• **Items from a dataset**
(* ===== verification/EhciSafe.v ===== *)
(** * EHCI: the driver keeps the contract of a host controller

    Over any world that keeps [WorldLaws] and with any controller, the methods that [get_device]
    calls end without a fault. What they borrow they give back, except the regions of requests that did
    not leave the schedule: those stay with the driver for good. *)
From S2P Require Import KPrelude PortIO Pci Dma Timers UsbTypes UsbDesc UsbDescProofs Usb UsbProofs UsbDriver UsbWorld UsbStates UsbKeep Ehci EhciRequests.

Section Calm.
Context {W : Type} `{!IO W} `{!HeapOps W} `{!DmaOps W} `{!UsbHost W} (timer : TimerSource W) `{!WorldLaws W timer}.
Context (dev : device).

Abbreviation ME := (M (driver W ehci_controller)).
Abbreviation quiet m := (calm timer m (fun _ => True)).

Lemma calm_esetup a p : quiet (store_setup a p : ME unit).
Proof. apply calm_setup. Qed.

Ltac calm_known ::= lazymatch goal with
  | |- calm _ (wait _ _) _ => apply (calm_waiting timer); lia
  end.

Lemma calm_op_regs : quiet (op_regs dev : ME Z).
Proof. unfold op_regs. calm_go. Qed.

Ltac calm_known ::= lazymatch goal with
  | |- calm _ (wait _ _) _ => apply (calm_waiting timer); lia
  | |- calm _ (test _ _ _) _ => apply (calm_test timer dev)
  | |- calm _ (op_regs _) _ => apply calm_op_regs
  end.

Lemma calm_set_portsc r v : quiet (set_portsc dev r v : ME unit).
Proof. unfold set_portsc. calm_go. Qed.
Lemma calm_to_companion r v : quiet (to_companion dev r v : ME Z).
Proof. unfold to_companion. eapply calm_then; [apply calm_set_portsc|intros; by apply calm_ret]. Qed.
Lemma calm_await_reset r : quiet (await_reset dev timer r : ME (Z + bool)).
Proof.
  unfold await_reset. apply (calm_while _ _ _ (fun e => 0 <= e <= 10) _ (fun e => 10 - e)); [lia|unfold FUEL; lia|].
  intros e He. calm_go; apply Z.ltb_lt in E; lia.
Qed.

Ltac calm_known ::= lazymatch goal with
  | |- calm _ (wait _ _) _ => apply (calm_waiting timer); lia
  | |- calm _ (test _ _ _) _ => apply (calm_test timer dev)
  | |- calm _ (op_regs _) _ => apply calm_op_regs
  | |- calm _ (set_portsc _ _ _) _ => apply calm_set_portsc
  | |- calm _ (to_companion _ _ _) _ => apply calm_to_companion
  | |- calm _ (await_reset _ _ _) _ => apply calm_await_reset
  end.

Lemma calm_ehci_reset port : quiet (reset_port dev timer port : ME Z).
Proof. unfold reset_port, drive_reset, reset_outcome. calm_go. Qed.

(** *** A transfer *)

Lemma calm_token td : quiet (token_or_none dev td : ME Z).
Proof. unfold token_or_none. calm_go. Qed.

Lemma calm_wait_descriptor setup data status : quiet (wait_for_descriptor dev timer setup data status : ME (ehci_transfer_result * Z)).
Proof.
  unfold wait_for_descriptor. apply (calm_while _ _ _ (fun e => 0 <= e <= 500) _ (fun e => 500 - e)); [lia|unfold FUEL; lia|].
  intros e He. destruct (Z.ltb_spec e 500); [|by apply calm_ret]. unfold r32, mmio_read.
  eapply calm_then; [apply calm_look; lia|intros t1]. eapply calm_then; [apply calm_look; lia|intros t2].
  eapply calm_then; [apply calm_token|intros t3]. eapply calm_then; [by apply (calm_gets _ _ (fun _ => True))|intros n].
  destruct (judge_tokens _ _ _ _ _); [by apply calm_ret|]. eapply calm_then; [apply (calm_waiting timer); lia|intros _]. apply calm_ret. lia.
Qed.

Lemma calm_insert head phys qh qh_phys : quiet (insert_async_qh dev head phys qh qh_phys : ME ehci_async_link_state).
Proof. unfold insert_async_qh. calm_go. Qed.

Lemma calm_advance regs : quiet (advance_async dev timer regs : ME bool).
Proof.
  unfold advance_async. calm_io. eapply calm_then; [apply calm_look; lia|intros v]. eapply calm_then; [apply calm_write|intros _].
  eapply calm_then; [apply calm_look; lia|intros _].
  apply (calm_while _ _ _ (fun e => 0 <= e <= 100) _ (fun e => 100 - e)); [lia|unfold FUEL; lia|].
  intros e He. calm_go; apply Z.ltb_lt in E; lia.
Qed.

Lemma calm_or_else b (m : ME bool) : quiet m -> quiet (or_else b m).
Proof. intros Hm. unfold or_else. destruct b; [by apply calm_ret|done]. Qed.

Lemma calm_unlink regs st qh setup data status : quiet (unlink_async_qh dev timer regs st qh setup data status : ME bool).
Proof.
  unfold unlink_async_qh. destruct (negb (Ehci.linked st)); [by apply calm_ret|].
  eapply calm_then; [apply calm_token|intros t]. eapply calm_then; [apply (calm_test timer dev)|intros b1].
  eapply calm_then; [apply calm_or_else, (calm_test timer dev)|intros b2]. eapply calm_then; [apply calm_or_else, (calm_test timer dev)|intros b3].
  destruct b3; [by apply calm_ret|]. eapply calm_then; [apply (calm_test timer dev)|intros b4]. destruct b4; [by apply calm_ret|].
  calm_io. eapply calm_then; [apply calm_write|intros _]. eapply calm_then; [apply calm_write|intros _].
  eapply calm_then; [apply calm_write|intros _]. apply calm_advance.
Qed.

Lemma calm_run op qh phys setup data status :
  quiet (run_transfer dev timer op qh phys setup data status : ME (ehci_transfer_result * Z * bool)).
Proof.
  unfold run_transfer. eapply calm_then; [by apply (calm_gets _ _ (fun _ => True))|intros head].
  eapply calm_then; [by apply (calm_gets _ _ (fun _ => True))|intros head_phys].
  eapply calm_then; [apply calm_insert|intros st]. eapply calm_then; [apply calm_wait_descriptor|intros [res got]].
  eapply calm_then; [apply calm_unlink|intros; by apply calm_ret].
Qed.

(** *** Building requests *)

Lemma calm_store_qh qh c n : quiet (store_qh qh c n : ME unit).
Proof. unfold store_qh. calm_go. Qed.
Lemma calm_store_qtd td n a t : quiet (store_qtd td n a t : ME unit).
Proof. unfold store_qtd. calm_go. Qed.
Lemma calm_store_qtd_token td n a t : quiet (store_qtd_token td n a t : ME unit).
Proof. unfold store_qtd_token. calm_go. Qed.
Lemma calm_clear_buffers b e i : quiet (clear_buffers b e i : ME unit).
Proof. unfold clear_buffers. apply (calm_rounds timer). intros j []. calm_go. Qed.

Ltac calm_known ::= lazymatch goal with
  | |- calm _ (store_setup _ _) _ => apply calm_esetup
  | |- calm _ (store_qh _ _ _) _ => apply calm_store_qh
  | |- calm _ (store_qtd _ _ _ _) _ => apply calm_store_qtd
  | |- calm _ (store_qtd_token _ _ _ _) _ => apply calm_store_qtd_token
  | |- calm _ (clear_buffers _ _ _) _ => apply calm_clear_buffers
  end.

Lemma calm_ehci_fill_identify a p : quiet (fill_identify a p : ME unit).
Proof. unfold fill_identify. calm_go. Qed.
Lemma calm_ehci_fill_address a p n : quiet (fill_address a p n : ME unit).
Proof. unfold fill_address. calm_go. Qed.
Lemma calm_ehci_fill_device_request a p n mps : quiet (fill_device_request a p n mps : ME unit).
Proof. unfold fill_device_request. calm_go. Qed.
Lemma calm_ehci_fill_data td p sp n d i : quiet (fill_data td p sp n d i : ME unit).
Proof. unfold fill_data. calm_go. Qed.
Lemma calm_ehci_fill_request a p packet mps n address : quiet (fill_request dev a p packet mps n address : ME unit).
Proof. unfold fill_request. calm_go; apply calm_ehci_fill_data. Qed.
End Calm.
Lemma stroke_step d t e : key_ok (stroke_key e) -> agrees d t ->
  exists d', translate (codes e) d = (typed e t, d') /\ agrees d' (press e t).
Proof.
  intros Hk H. destruct e as [[c|c|]|[c|c|]]; cbn [stroke_key key_ok] in Hk.
  - by apply down_plain.
  - exists d. split; [|apply agrees_pressed; [done|exact H]]. cbn [codes]. rewrite (extended_code d t) by (done || lia).
    destruct (code_bits c) as (-> & -> & _); [lia|]. cbn [Z.eqb negb andb].
    destruct (Z.eqb_spec c 0x1C) as [->|H1]; [done|]. destruct (Z.eqb_spec c 0x35) as [->|H2]; [done|].
    cbn [typed]. repeat case_match; (done || congruence).
  - exists d. split; [|apply agrees_pressed; [done|exact H]]. pose proof (ag_pause _ _ H) as Hp.
    pose proof (ag_extended _ _ H) as Hx. destruct d. cbn in Hp, Hx. subst. reflexivity.
  - by apply up_plain.
  - exists d. split; [|apply agrees_pressed; [done|exact H]]. cbn [codes]. rewrite (extended_code d t) by (done || lia).
    destruct (code_bits c) as (_ & _ & -> & ->); [lia|]. done.
  - exists d. split; [done|]. apply agrees_pressed; [done|exact H].
Qed.

Lemma text_translated es : Forall (fun e => key_ok (stroke_key e)) es -> forall d t, agrees d t ->
  exists d', translate (concat (codes <$> es)) d = (text es t, d') /\ agrees d' (foldl (fun t e => press e t) t es).
Proof.
  induction 1 as [|e es He _ IH]; intros d t H; [by exists d|].
  destruct (stroke_step d t e He H) as (d1 & E1 & H1). destruct (IH d1 _ H1) as (d2 & E2 & H2). exists d2. cbn [fmap list_fmap concat text foldl].
  rewrite translate_app, E1, E2. done.
Qed.

(** C31: whatever the keys of the keyboard are pressed and released in, held and repeated, the scan
    codes they send (with their prefixes, and the six codes of Pause) are translated to exactly the
    text of a typist's keyboard: capitals when one of the shift keys is held or, for letters, caps
    lock is on, not both; the digits of the keypad under num lock; a lock key switches each time it
    goes down and not while it repeats; keys behind the prefix type a newline and a slash only. *)
Theorem typing_correct (es : list stroke) : Forall (fun e => key_ok (stroke_key e)) es ->
  fst (translate (concat (codes <$> es)) decoder_start) = text es at_rest.
Proof. intros H. by destruct (text_translated es H decoder_start at_rest) as (d & -> & _). Qed.

(** A capital A by the left shift key, Pause, caps lock held with repeats, a capital b, a slash of the
    keypad. *)
Definition sample_strokes : list stroke :=
  [Down LeftShift; Down (Plain 0x1E); Up (Plain 0x1E); Up LeftShift; Down PauseKey; Down CapsLock; Down CapsLock; Up CapsLock;
   Down (Plain 0x30); Up (Plain 0x30); Down (Extended 0x35); Up (Extended 0x35)].
Lemma typing_correct_witness :
  fst (translate (concat (codes <$> sample_strokes)) decoder_start) = text sample_strokes at_rest /\
  text sample_strokes at_rest = [65; 66; 47].
Proof.
  split; [|reflexivity]. apply (typing_correct sample_strokes).
  unfold sample_strokes, LeftShift, CapsLock. repeat constructor; cbn; lia.
Defined.

(** ** The interrupt handler *)

Lemma while_no_fault {S A B} (body : A -> M S (A + B)) fuel : (forall a s, body a s <> Fault) ->
  forall a s, while fuel body a s <> Fault.
Proof.
  intros Hb. assert (forall p a s, loop_pos p body a s <> Fault) as Hl.
  { induction p as [p IH|p IH|]; intros a s; cbn [loop_pos]; [| |apply Hb]; unfold mbind, M_bind.
    - pose proof (Hb a s). destruct (body a s) as [[a1|b] s1| |]; try done. pose proof (IH a1 s1).
      destruct (loop_pos p body a1 s1) as [[a2|b] s2| |]; done || apply IH.
    - pose proof (IH a s). destruct (loop_pos p body a s) as [[a1|b] s1| |]; done || apply IH. }
  intros a s. unfold while, mbind, M_bind. pose proof (Hl fuel a s).
  by destruct (loop_pos fuel body a s) as [[a1|b] s1| |].
Qed.

(** A reset never comes back. *)
Lemma AcpiReset_hangs {S} `{!IO S} dev regs (s : S) : AcpiReset dev regs s = Hang.
Proof.
  unfold AcpiReset, mbind, M_bind. assert (reset_access dev regs s <> Fault) as H; [|by destruct (reset_access dev regs s)].
  unfold reset_access. destruct (_ && _).
  - unfold mbind, M_bind. match goal with |- context [while FUEL ?b ()] => pose proof (while_no_fault b FUEL) as Hw end.
    specialize (Hw ltac:(intros [] s1; unfold mbind, M_bind, inb, io_read; done) () s). by destruct (while _ _ _ s).
  - unfold io_outb. by destruct (_ =? MMIO).
Qed.
Lemma segment_same kc h addr m m' : (forall i, 0 <= i < p_memsz h -> m' (addr + i) = m (addr + i)) -> segment_at kc h addr m -> segment_at kc h addr m'.
Proof. intros E H i Hi. rewrite E by done. by apply H. Qed.
Lemma image_same kc hs : forall addr m m', segments_ok kc hs -> (forall x, addr <= x < image_end addr hs -> m' x = m x) ->
  image kc addr hs m -> image kc addr hs m'.
Proof.
  induction hs as [|h hs IH]; intros addr m m' H E; cbn [image image_end] in *; [done|]. apply Forall_cons in H as [Hh H].
  destruct (Z.eqb_spec (p_type h) PT_LOAD) as [Et|]; [|by apply IH]. destruct (Hh Et) as [Hf _ _ _].
  pose proof (page_up_ge (addr + p_memsz h)) as [Hg _]. pose proof (image_end_ge kc (page_up (addr + p_memsz h)) hs H) as Hge. intros [H1 H2]. split.
  - eapply segment_same; [|exact H1]. intros i Hi. apply E. lia.
  - eapply IH; [done| |exact H2]. intros x Hx. apply E. lia.
Qed.

Lemma header_local m m' a b : (forall x, 0 <= x < 0x30 -> m' (b + x) = m (a + x)) -> header_at m' b = header_at m a.
Proof.
  intros E. unfold header_at, P_OFFSET, P_FILESZ, P_MEMSZ. rewrite <- (Z.add_0_r b) at 1. rewrite <- (Z.add_0_r a) at 1.
  f_equal; apply value_local; intros x Hx; apply E; lia.
Qed.
Lemma headers_same m m' ptr size n : 0 <= size -> (forall x, ptr <= x < ptr + size * n + 0x30 -> m' x = m x) -> headers m' ptr size n = headers m ptr size n.
Proof. intros Hs E. apply (table_moved _ _ header_local); [done|]. intros x Hx. apply E. lia. Qed.
Lemma headers_cons m ptr size n : 0 < n -> headers m ptr size n = header_at m ptr :: headers m (ptr + size) size (n - 1).
Proof. apply table_cons. Qed.
(** On a dictionary the first loop maps every item to its weight and
    sums the weights. *)
Lemma boost_loop_dict (distribution : dict R) :
  is_dict distribution ->
  fold_left (boost_step sec prev_token gam alpha) distribution ([], 0) =
  (boosted distribution, total distribution).
Proof.
  intros Hd. rewrite boost_loop by exact Hd. simpl. f_equal. lra.
Qed.

End Loops.

Lemma normalize_loop_ok (total : R) (d2 : dict R) : forall d1 : dict R,
  total <> 0 ->
  NoDup (keys d1 ++ keys d2) ->
  normalize_loop (keys d2) (d1 ++ d2) total =
  Ok (d1 ++ scale_items total d2)%list.
Proof.
  induction d2 as [| [k v] d2 IH]; intros d1 Ht Hnd; simpl.
  - reflexivity.
  - simpl in Hnd. apply NoDup_app in Hnd as (H1 & Hdisj & H2).
    apply NoDup_cons in H2 as [Hk H2].
    assert (Hfresh : k ∉ keys d1).
    { intros Hin. apply (Hdisj k Hin). left. }
    rewrite dict_get_middle by assumption.
    unfold py_div. destruct (Req_dec_T total 0) as [? | _]; [contradiction |].
    simpl. rewrite dict_set_middle by assumption.
    specialize (IH (d1 ++ [(k, v / total)])%list Ht).
    rewrite <- !app_assoc in IH. simpl in IH. apply IH.
    rewrite keys_app. simpl. rewrite <- app_assoc. simpl.
    apply NoDup_app. split; [assumption |]. split.
    + intros x Hx Hin. apply elem_of_cons in Hin as [-> | Hin];
        [contradiction | apply (Hdisj x Hx); now right].
    + apply NoDup_cons. now split.
Qed.

Lemma normalize_loop_dict (total : R) (d : dict R) :
  total <> 0 -> is_dict d ->
  normalize_loop (keys d) d total = Ok (scale_items total d).
Proof. intros Ht Hd. apply (normalize_loop_ok total d [] Ht Hd). Qed.

Lemma normalize_loop_zero (d : dict R) :
  is_dict d -> d <> [] ->
  normalize_loop (keys d) d 0 = Err ZeroDivisionError.
Proof.
  intros _ Hne. destruct d as [| [k v] d]; [congruence |].
  simpl. rewrite String.eqb_refl. unfold py_div.
  destruct (Req_dec_T 0 0) as [_ | Hn]; [reflexivity | congruence].
Qed.

(** ** Weighted choice *)

Lemma accumulate_from_length (ws : list R) : forall acc,
  List.length (accumulate_from acc ws) = List.length ws.
Proof. induction ws as [| x ws IH]; intros acc; simpl; [| rewrite IH]; reflexivity. Qed.

Lemma accumulate_length (ws : list R) :
  List.length (accumulate ws) = List.length ws.
Proof. destruct ws; simpl; [| rewrite accumulate_from_length]; reflexivity. Qed.

Lemma accumulate_from_last (ws : list R) : forall acc,
  last (acc :: accumulate_from acc ws) = Some (acc + Rsum ws).
Proof.
  induction ws as [| x ws IH]; intros acc.
  - simpl. f_equal. lra.
  - cbn [accumulate_from]. rewrite last_cons_cons, IH. simpl. f_equal. lra.
Qed.

(** The last cumulative weight is the sum of the weights. *)
Lemma accumulate_last (ws : list R) :
  ws <> [] -> last (accumulate ws) = Some (Rsum ws).
Proof.
  destruct ws as [| x ws]; [congruence | intros _].
  cbn [accumulate]. rewrite accumulate_from_last. reflexivity.
Qed.

Lemma bisect_loop_range (a : list R) (x : R) (fuel : nat) : forall lo hi,
  (lo <= hi)%nat ->
  (lo <= bisect_loop fuel a x lo hi <= hi)%nat.
Proof.
  induction fuel as [| fuel IH]; intros lo hi Hle; cbn [bisect_loop]; [lia |].
  destruct (Nat.ltb_spec lo hi) as [Hlt | Hge]; [| lia].
  assert (Hmid : (lo <= (lo + hi) / 2 < hi)%nat).
  { pose proof (Nat.div_mod_eq (lo + hi) 2).
    pose proof (Nat.mod_upper_bound (lo + hi) 2). lia. }
  destruct (Rlt_dec x (nth ((lo + hi) / 2) a 0)).
  - specialize (IH lo ((lo + hi) / 2)%nat ltac:(lia)). lia.
  - specialize (IH ((lo + hi) / 2 + 1)%nat hi ltac:(lia)). lia.
Qed.

(** The unrolling in [bisect] is long enough: the loop has stopped by
    then, and more iterations change nothing. *)
Lemma bisect_loop_fuel (a : list R) (x : R) (fuel : nat) : forall lo hi extra,
  (hi - lo <= fuel)%nat ->
  bisect_loop (fuel + extra) a x lo hi = bisect_loop fuel a x lo hi.
Proof.
  induction fuel as [| fuel IH]; intros lo hi extra Hf.
  - destruct extra as [| extra]; cbn [bisect_loop Nat.add]; [reflexivity |].
    destruct (Nat.ltb_spec lo hi); [lia | reflexivity].
  - cbn [bisect_loop Nat.add].
    destruct (Nat.ltb_spec lo hi) as [Hlt | Hge]; [| reflexivity].
    assert (Hmid : (lo <= (lo + hi) / 2 < hi)%nat).
    { pose proof (Nat.div_mod_eq (lo + hi) 2).
    pose proof (Nat.mod_upper_bound (lo + hi) 2). lia. }
    destruct (Rlt_dec x (nth ((lo + hi) / 2) a 0)); apply IH; lia.
Qed.

Lemma bisect_range (a : list R) (x : R) (lo hi : nat) :
  (lo <= hi)%nat -> (lo <= bisect a x lo hi <= hi)%nat.
Proof. apply bisect_loop_range. Qed.

(** With as many weights as tokens and a positive total, [random.choices]
    consumes one random number and returns one of the tokens. *)
Lemma random_choices_ok (population : list string) (weights : list R) (w : world) :
  List.length weights = List.length population ->
  0 < Rsum weights ->
  exists tok,
    random_choices population weights w = (Ok [tok], consume_random w) /\
    In tok population.
Proof.
  intros Hlen Hpos. unfold random_choices.
  rewrite accumulate_length, Hlen, Nat.eqb_refl. cbn [negb].
  assert (Hne : weights <> []).
  { intros ->. simpl in Hpos. lra. }
  rewrite accumulate_last by assumption.
  destruct (Rle_dec (Rsum weights + 0) 0) as [Hle | _]; [lra |].
  unfold bind, random.
  set (i := bisect _ _ _ _).
  assert (Hi : (i < List.length population)%nat).
  { destruct population as [| p0 population].
    - destruct weights; [congruence | discriminate].
    - pose proof (bisect_range (accumulate weights)
                    (random_seq w 0 * (Rsum weights + 0)) 0
                    (List.length (p0 :: population) - 1) ltac:(lia)) as Hb.
      fold i in Hb. simpl in Hb |- *. lia. }
  destruct (lookup_lt_is_Some_2 population i Hi) as [tok Htok].
  exists tok. rewrite Htok. split; [reflexivity |].
  apply list_elem_of_In. eapply list_elem_of_lookup_2. exact Htok.
Qed.

Lemma choose_one_ok (population : list string) (weights : list R) (w : world) :
  List.length weights = List.length population ->
  0 < Rsum weights ->
  exists tok,
    choose_one population weights w = (Ok tok, consume_random w) /\
    In tok population.
Proof.
  intros Hlen Hpos.
  destruct (random_choices_ok population weights w Hlen Hpos) as (tok & Hrc & Hin).
  exists tok. split; [| exact Hin].
  unfold choose_one, bind. rewrite Hrc. reflexivity.
Qed.

(** ** The range of [math.exp] *)

Lemma exp_INR_mult (n : nat) (x : R) : exp (INR n * x) = exp x ^ n.
Proof.
  induction n as [| n IH].
  - simpl. rewrite Rmult_0_l. apply exp_0.
  - rewrite S_INR, Rmult_plus_distr_r, Rmult_1_l, exp_plus, IH. simpl. lra.
Qed.

(** Powers of a ratio of integers are compared on the integers. *)
Lemma pow_ratio_cross (a b c d : Z) (n : nat) :
  (0 < b)%Z -> (0 < d)%Z ->
  (IZR a / IZR b) ^ n * (IZR b ^ n * IZR d) = IZR (a ^ Z.of_nat n * d) /\
  IZR c / IZR d * (IZR b ^ n * IZR d) = IZR (c * b ^ Z.of_nat n) /\
  0 < IZR b ^ n * IZR d.
Proof.
  intros Hb Hd.
  assert (Hb' : 0 < IZR b) by now apply IZR_lt.
  assert (Hd' : 0 < IZR d) by now apply IZR_lt.
  assert (Hbn : 0 < IZR b ^ n) by now apply pow_lt.
  rewrite !mult_IZR, <- !pow_IZR. unfold Rdiv.
  rewrite Rpow_mult_distr, pow_inv.
  split; [field; lra |]. split; [field; lra |].
  now apply Rmult_lt_0_compat.
Qed.

Lemma pow_ratio_le (a b c d : Z) (n : nat) :
  (0 < b)%Z -> (0 < d)%Z ->
  (a ^ Z.of_nat n * d <= c * b ^ Z.of_nat n)%Z ->
  (IZR a / IZR b) ^ n <= IZR c / IZR d.
Proof.
  intros Hb Hd Hle.
  destruct (pow_ratio_cross a b c d n Hb Hd) as (Hl & Hr & Hpos).
  apply (Rmult_le_reg_r _ _ _ Hpos). rewrite Hl, Hr. now apply IZR_le.
Qed.

Lemma pow_ratio_ge (a b c d : Z) (n : nat) :
  (0 < b)%Z -> (0 < d)%Z ->
  (c * b ^ Z.of_nat n <= a ^ Z.of_nat n * d)%Z ->
  IZR c / IZR d <= (IZR a / IZR b) ^ n.
Proof.
  intros Hb Hd Hle.
  destruct (pow_ratio_cross a b c d n Hb Hd) as (Hl & Hr & Hpos).
  apply (Rmult_le_reg_r _ _ _ Hpos). rewrite Hl, Hr. now apply IZR_le.
Qed.

(** [e <= 2.7211], from [exp (-1/512) >= 1 - 1/512]. *)
Lemma exp_1_upper : exp 1 <= 27211 / 10000.
Proof.
  replace 1 with (INR 512 * (1 / 512)) at 1 by (simpl; lra).
  rewrite exp_INR_mult.
  assert (Hs : 0 < exp (1 / 512) <= 512 / 511).
  { split; [apply exp_pos |].
    pose proof (exp_ineq1_le (- (1 / 512))) as H.
    rewrite exp_Ropp in H. pose proof (exp_pos (1 / 512)) as Hp.
    apply (Rmult_le_reg_r (511 / 512)); [lra |].
    replace (512 / 511 * (511 / 512)) with 1 by lra.
    replace (511 / 512) with (1 + - (1 / 512)) by lra.
    apply (Rmult_le_reg_r (/ exp (1 / 512)));
      [now apply Rinv_0_lt_compat |].
    rewrite Rmult_1_l.
    replace (exp (1 / 512) * (1 + - (1 / 512)) * / exp (1 / 512))
      with (1 + - (1 / 512)) by (field; lra).
    exact H. }
  etransitivity; [apply pow_incr; split; [left; apply Hs | apply Hs] |].
  apply (pow_ratio_le 512 511 27211 10000 512); [lia | lia |].
  vm_compute. discriminate.
Qed.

• **Work request**
What is the number of lines in the records that hold the word "LeftShift"? Answer with that number by itself.

• **Written response**
2